4. From the SQL menu, choose New. You can either highlight it and press Enter,
or just type in the letter n. The cursor will move to the typing area.
5. In the typing area, type in the following SQL statement:
SELECT * FROM SYSTABLE;
Refer to the top of the screen for editing options (ESC done editing, CTRL-X
delete a character, and so on.
6. After entering the SQL, press the ESC key on the keyboard. The SQL menu will
be displayed.
7. To execute the SQL, choose Run. You can either highlight it and press enter, or
just type in the letter r.
8. The SQL will be executed. Since it includes an error, an error message will be
displayed at the bottom of the screen. (There is no table in the database named
systable.) To correct the error, choose Modify from the menu. You can either
highlight it and press Enter, or just type in the letter m.
9. The cursor will be displayed in the typing area, as close to the error as possible.
Refer to the MODIFY menu at the top of the screen for editing options. Correct
the error so the SQL reads as follows:
SELECT * FROM SYSTABLES;
10. Press the ESC key on the keyboard. The SQL menu will be displayed.
11. Execute the SQL statement by choosing Run. If there are no further errors, the
first page of the results will be displayed.
12. Page through the output by choosing Next from the DISPLAY menu. You can
either highlight it and press enter, or just type in the letter n.
13. Continue paging through the output. When you have seen enough, choose Exit
from the DISPLAY menu. You can either highlight it and press enter, or just
type the letter e. The SQL menu will be displayed.

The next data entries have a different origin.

(** C5, as stated, fails: a cluster that exists in the runtime and that
    the caller does not own is not always refused as forbidden.  When the
    caller is not its creator either, the listing hides the cluster and
    [killCluster] answers that it was not found. *)
Lemma kill_foreign_cluster_not_forbidden :
  ¬ (∀ env fuel ctx clusterID cs w,
       answer env (tick w) ContainerList = Ok cs →
       wfListing cs →
       (∃ c, c ∈ cs ∧ inCluster clusterID c) →
       ContextIgnoreOwnership ctx = false →
       match store w !! clusterID with
       | Some meta => ClusterMeta.Owner meta
       | None => EmptyString
       end ≠ ContextUser ctx →
       (run env fuel (killCluster ctx clusterID) w).1 = Done (Some err_forbidden)).
Proof.
  intros H.
  assert (Hrun : (run Sample.quiet 0 (killCluster Sample.bob "deadbeef")
                    (Sample.start (Sample.ownedBy "alice" 5000))).1 =
                 Done (Some err_not_found)) by (vm_compute; reflexivity).
  rewrite (H Sample.quiet 0%nat Sample.bob "deadbeef" Sample.listing
             (Sample.start (Sample.ownedBy "alice" 5000))) in Hrun.
  - discriminate Hrun.
  - reflexivity.
  - compute_done.
  - exists (Sample.container "1111111111111111" "deadbeef" "alice").
    split; [by left|compute_done].
  - reflexivity.
  - vm_compute. discriminate.
Qed.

14. To save the SQL, choose Save from the SQL menu. You can either highlight it
and press Enter, or just type the letter s. The SAVE>> prompt will be displayed.
15. At the SAVE>> prompt, type in the filename into which you want to save the
SQL statement, in this case EXAMPLE, and then press Enter. The SQL menu
will be displayed.
16. To exit out of the editing options, choose the Exit option from the SQL menu.
You can either highlight it and press Enter, or just type the letter e. The
DBACCESS menu will be displayed.
17. To exit out of dbaccess, choose the Exit option from the SQL menu. You can
either highlight it and press Enter, or just type the letter e. The Unix prompt will
be displayed.
18. Enter dbaccess again. Choose the sysmaster database. Choose the Query-
language option. The SQL menu will be displayed.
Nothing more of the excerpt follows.